Likewise referring to any complication as a “Diabetic” complication
implies that diabetes alone is responsible for this health issue.
This may or may not be true. As we discussed earlier, a patient can
do everything “Right” and still have complication onset. So we
should refer to complications as being diabetes RELATED. And
besides, people without diabetes get retinopathy, neuropathy and
other common diseases states related to diabetes as well. So
labeling these diseases as “diabetes complications” may be placing
blame where it does not even belong! It may lead to clinical biases
that can cause us to miss the true, or full range of causal factors
involved in a medical issues.
We should also use language that says that complication risk is
correlated with blood sugar levels or the presence of diabetes. Not
“caused by”, as this is blaming language, and may not be clinically
accurate.
Finally, we should not base our therapy needs on success or failure
of the patient. For example language like “We will try diet
adjustment, but if you can’t get blood sugars down we need to start
medication” The reality is that some patients can have a perfect
diet and workout regimen and will still need medications to meet the
needs of their physiology. Focus therapy choices on metabolic needs
and supporting wellness rather than repercussions of failed efforts.
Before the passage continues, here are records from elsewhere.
(* ===== verification/Calibrate.v ===== *)
(** * The automatic choice of the iteration count: core_main.c

    With an iteration count of zero, [main] first runs 10, 100, 1000, ...
    iterations until a run takes a second, and then sets the count for the
    actual run. *)

From Stdlib Require Import String ZArith Lia.
From stdpp Require Import base list gmap numbers.
From S2P Require Import Prelude Crc StateMachine StateBench PortMem Matrix ListHeap MergeSort.
From S2P Require Import ListBench ListItems ListRestore ListInit PortIO Util Port Printf Main Driver.
From S2P Require Import Validation.

Local Open Scope Z_scope.
Local Open Scope cm_scope.

(** The benchmark data, with another iteration count. *)
Definition with_count (n : Z) (e : env) : env :=
  Env (e_datas e) (with_iterations n (e_res e)) (e_mats e) (e_text e).

Lemma with_count_ok n l h e :
  list_ok l (rlist (e_res e)) h e -> env_ok e ->
  list_ok l (rlist (e_res (with_count n e))) h (with_count n e) /\ env_ok (with_count n e).
Proof. intros [H1 H2 H3 H4 H5 H6] He. split; [by constructor | exact He]. Qed.

Lemma same_data_count n e e' : same_data e e' -> same_data (with_count n e) (with_count n e').
Proof.
  intros (H1 & H2 & H3 & H4 & H5 & F). split_and!; try done. unfold out_frame in *.
  cbn [with_count e_res]. destruct (e_res e), (e_res e'). cbn in *.
  by injection F as -> -> -> -> -> _ -> -> -> -> ->.
Qed.

Section calibrate.
Context (rdcycle rdinstret : nat -> Z).

(** The seconds that the [k]-th trial run takes, when the first reading of the
    counters has the number [r]. *)
Definition trial (r k : nat) : Z := time_in_secs (ticks rdcycle (r + 4 * k)).

(** The trials end with number [K]. *)
Definition trials_end (r K : nat) : Prop :=
  (forall k, (k < K)%nat -> trial r k = 0) /\ 1 <= trial r K.

(** The iteration count they give. *)
Definition calibrated (r K : nat) : Z :=
  u32 (u32 (10 ^ Z.of_nat (S K)) * u32 (1 + 10 / trial r K)).

Lemma u32_mul_10 k : u32 (u32 (10 ^ Z.of_nat k) * 10) = u32 (10 ^ Z.of_nat (S k)).
Proof.
  rewrite !u32_mod, Nat2Z.inj_succ, Z.pow_succ_r by lia.
  by rewrite Zmult_mod_idemp_l, (Z.mul_comm 10).
Qed.

Lemma same_data_iterations e e' : same_data e e' -> iterations (e_res e') = iterations (e_res e).
Proof. intros (_ & _ & _ & _ & _ & F). exact (f_equal iterations F). Qed.

(** The machine in the middle of the trials, [k] of them done; [m] is left. *)
Definition trying (r K : nat) l h e (m : nat) (secs : Z) (s : machine) : Prop :=
  exists k p1 e1, s = Mach p1 (h, e1) /\ reads p1 = (r + 4 * k)%nat /\
    same_data (with_count (u32 (10 ^ Z.of_nat k)) e) e1 /\
    (list_ok l (rlist (e_res e1)) h e1 /\ env_ok e1) /\
    ((k <= K)%nat /\ m = S (K - k) /\ secs = 0 \/ k = S K /\ m = 0%nat /\ secs = trial r K).

Lemma wp_trial r K l h e m (Q : Z -> machine -> Prop) s :
  trials_end r K -> trying r K l h e (S m) 0 s ->
  (forall secs m' s', (m' <= m)%nat -> trying r K l h e m' secs s' -> Q secs s') ->
  wp (upd0 (fun r => with_iterations (u32 (iterations r * 10)) r) ;;
      timed_run rdcycle rdinstret ;;
      let! t := on_port get_time in ret (time_in_secs t)) Q s.
Proof.
  intros [Hz HK] (k & p1 & e1 & -> & Hrd & Hsd & [Hl1 He1] & [(Hk & Em & _) | (_ & ? & _)]) HQ; [| done].
  injection Em as ->. rewrite wp_bind, wp_upd0, wp_bind.
  set (n := u32 (iterations (e_res e1) * 10)).
  assert (n = u32 (10 ^ Z.of_nat (S k))) as En
    by (unfold n; rewrite (same_data_iterations _ _ Hsd); apply u32_mul_10).
  change (upd_m _ _) with (Mach p1 (h, with_count n e1)).
  destruct (with_count_ok n l h e1 Hl1 He1) as [Hl2 He2].
  apply (wp_timed_run _ _ l); [exact Hl2 | exact He2 | by apply uwrap_range |].
  intros p2 e2 Ht Hrd2 Hsd2 Hok2 _. rewrite wp_bind. unfold on_port, get_time. rewrite wp_zoom, wp_gets.
  rewrite wp_ret. cbn [m_port m_world]. rewrite Ht, Hrd. fold (trial r k).
  assert (same_data (with_count (u32 (10 ^ Z.of_nat (S k))) e) e2) as Hsd3.
  { etransitivity; [| exact Hsd2]. rewrite En.
    exact (same_data_count (u32 (10 ^ Z.of_nat (S k))) _ _ Hsd). }
  destruct (decide (k = K)) as [-> | Hne].
  - apply (HQ _ 0%nat); [lia |]. exists (S K), p2, e2. split; [done |]. split; [lia |].
    split; [exact Hsd3 |]. split; [exact Hok2 | by right].
  - apply (HQ _ (K - k)%nat); [lia |]. exists (S k), p2, e2. split; [done |]. split; [lia |].
    split; [exact Hsd3 |]. split; [exact Hok2 |]. left. split; [lia |]. split; [lia |]. apply Hz. lia.
Qed.

Lemma wp_determine_calibrated r K l (Q : unit -> machine -> Prop) p h e :
  list_ok l (rlist (e_res e)) h e -> env_ok e -> iterations (e_res e) = 0 -> reads p = r ->
  trials_end r K -> Z.of_nat K < 2 ^ 39 ->
  (forall p' e', reads p' = (r + 4 * S K)%nat -> same_data (with_count (calibrated r K) e) e' ->
     list_ok l (rlist (e_res e')) h e' /\ env_ok e' -> Q tt (Mach p' (h, e'))) ->
  wp (determine_iterations rdcycle rdinstret) Q (Mach p (h, e)).
Proof.
  intros Hl He H0 Hr HT HKb HQ. unfold determine_iterations.
  rewrite wp_bind, wp_res0. unfold m_res. cbn [m_world snd]. rewrite H0. change (0 =? 0) with true.
  cbv iota. rewrite wp_bind, wp_upd0, wp_bind.
  apply (wp_while_n (trying r K l h e) _ _ (S K)).
  - exists 0%nat, p, (with_count 1 e). split; [done |]. split; [lia |]. split; [reflexivity |].
    split; [by apply with_count_ok |]. left. split; [lia |]. split; [f_equal; lia | done].
  - budget_lia.
  - intros m secs s Htry. pose proof Htry as (k & p1 & e1 & Es & Hrd & Hsd & [Hl1 He1] & Hcase).
    rewrite wp_ret. destruct Hcase as [(Hk & -> & ->) | (-> & -> & ->)].
    + change (0 <? 1) with true. cbv iota. apply (wp_trial r K l h e (K - k)); [done | done |].
      intros secs m' s' Hm Hs. exists m'. split; [lia | done].
    + destruct HT as [_ HK]. rewrite (proj2 (Z.ltb_ge _ _) HK), Es.
      rewrite (proj2 (Z.eqb_neq (trial r K) 0)) by lia. rewrite wp_upd0.
      change (upd_m _ _) with (Mach p1 (h, with_count
        (u32 (iterations (e_res e1) * u32 (1 + 10 / trial r K))) e1)).
      rewrite (same_data_iterations _ _ Hsd). change (iterations _) with (u32 (10 ^ Z.of_nat (S K))).
      fold (calibrated r K). apply HQ; [done | | by apply with_count_ok].
      exact (same_data_count (calibrated r K) _ _ Hsd).
Qed.
End calibrate.

(** C30: the automatic iteration count.  With an iteration count of zero, when
    the readings of the counters make the trial runs end with number [K],
    [main] meets no fault and ends with tohost = 1; the count of the actual run
    is 10^(K+1) times 1 + 10/t, modulo 2^32, where t is the duration of the last
    trial in seconds, rounded up; and the benchmark data are as the set-up made
    them, after all trials and the run. *)
Theorem main_calibrates rdcycle rdinstret g base version s K :
  arg_ok (VStr (Some version)) -> seed5_volatile g = 0 -> seeds_ok g -> results_ok (m_res s) ->
  u32 (get_seed_32 g 4) = 0 -> trials_end rdcycle (reads (m_port s)) K -> Z.of_nat K < 2 ^ 39 ->
  exists s1 s', setup g base s = Ok true s1 /\
    main rdcycle rdinstret g port_sizes base version s = Ok 0 s' /\
    iterations (m_res s') = calibrated rdcycle (reads (m_port s)) K /\
    list.last (trace (m_port s')) = Some (TOHOST_ADDR, 1) /\ same_benchmark s1 s'.
Proof.
  intros Hv H5 Hs Hc H0 HT HK. destruct (setup_ready g base H5 Hs s Hc) as (l & p1 & h & e & E1 & Hr).
  assert (wp (main rdcycle rdinstret g port_sizes base version) (fun r s' => r = 0 /\
    iterations (m_res s') = calibrated rdcycle (reads (m_port s)) K /\
    list.last (trace (m_port s')) = Some (TOHOST_ADDR, 1) /\ same_benchmark (Mach p1 (h, e)) s') s) as Hw.
  { unfold main. eapply wp_step; [exact E1 |]. cbn [negb]. rewrite wp_bind.
    apply (wp_determine_calibrated rdcycle rdinstret (reads (m_port s)) K l);
      [exact (rd_list _ _ _ _ Hr) | exact (rd_env _ _ _ _ Hr) |
       rewrite <- H0; exact (rd_iterations _ _ _ _ Hr) |
       exact (setup_reads _ _ _ _ _ E1) | exact HT | exact HK |].
    intros p2 e2 _ Hsd2 [Hl2 He2]. rewrite wp_bind.
    assert (iterations (e_res e2) = calibrated rdcycle (reads (m_port s)) K) as Hn
      by exact (same_data_iterations _ _ Hsd2).
    apply (wp_timed_run _ _ l); [exact Hl2 | exact He2 | rewrite Hn; by apply uwrap_range |].
    intros p3 e3 _ _ Hsd3 _ _.
    apply (wp_conclude version); [exact Hv |]. intros l1 l0 l2 k _ _. split; [reflexivity |].
    pose proof (same_data_iterations _ _ Hsd3) as Hn3.
    destruct (transitivity Hsd2 Hsd3) as (Hd & Ht & HA & HB & _ & F).
    split; [| split].
    - exact (eq_trans Hn3 Hn).
    - cbn. by rewrite app_assoc, last_snoc.
    - unfold same_benchmark, m_res, upd_m, emit_m. cbn.
      split; [reflexivity |]. split; [exact Hd |]. split; [exact Ht |]. split; [exact HA |].
      split; [exact HB | exact (f_equal rlist F)]. }
  destruct (proj1 (wp_ok _ _ _) Hw) as (r & s' & E & Hr0 & H). exists (Mach p1 (h, e)), s'.
  rewrite Hr0 in E. split; [exact E1 |]. split; [exact E | exact H].
Qed.

(** A first trial of up to one second, however short, ends the calibration with
    110 iterations: [time_in_secs] rounds up, so the driver takes it that a
    second has passed. *)
Lemma short_trial rdcycle r :
  0 < ticks rdcycle r <= CORE_CLOCK_HZ -> trials_end rdcycle r 0 /\ calibrated rdcycle r 0 = 110.
Proof.
  intros Ht. assert (trial rdcycle r 0 = 1) as E.
  { unfold trial, time_in_secs. rewrite Nat.mul_0_r, Nat.add_0_r, (proj2 (Z.eqb_neq _ _)) by lia.
    unfold CORE_CLOCK_HZ in *. rewrite u32_mod, Z.mod_small by lia.
    symmetry. apply (Z.div_unique_pos _ _ _ (ticks rdcycle r - 1)); lia. }
  unfold trials_end, calibrated. rewrite E. split; [split; lia | reflexivity].
Qed.

Lemma main_calibrates_witness :
  exists s1 s', setup (Seeds 0 0 0x66 0 0) 0x1000 boot = Ok true s1 /\
    main (fun n => 1000 * Z.of_nat n) (fun n => 873 * Z.of_nat n) (Seeds 0 0 0x66 0 0) port_sizes
      0x1000 (cstr "gcc") boot = Ok 0 s' /\
    iterations (m_res s') = 110 /\
    list.last (trace (m_port s')) = Some (TOHOST_ADDR, 1) /\ same_benchmark s1 s'.
Proof.
  destruct (short_trial (fun n => 1000 * Z.of_nat n) 0) as [HT E]; [vm_compute; split; done |].
  rewrite <- E.
  apply (main_calibrates (fun n => 1000 * Z.of_nat n) (fun n => 873 * Z.of_nat n) (Seeds 0 0 0x66 0 0)
    0x1000 (cstr "gcc") boot 0).
  - apply literal_arg_ok; vm_compute; reflexivity.
  - reflexivity.
  - apply (performance_seeds_ok 0).
  - split; [cbn; cint_unfold; lia | reflexivity].
  - reflexivity.
  - exact HT.
  - vm_compute. reflexivity.
Defined.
A better conversation would have been “We know that diet and
exercise are two ways we can impact blood sugars, but those alone
may not be sufficient to meet your body’s needs. So let’s take a
trial period and see how much improvement we can get from diet and
exercise alone and reassess how we can meet your body’s needs fully
in another 3 months” (then set some specific, measurable, realistic
and sustainable goals for the next 3 months).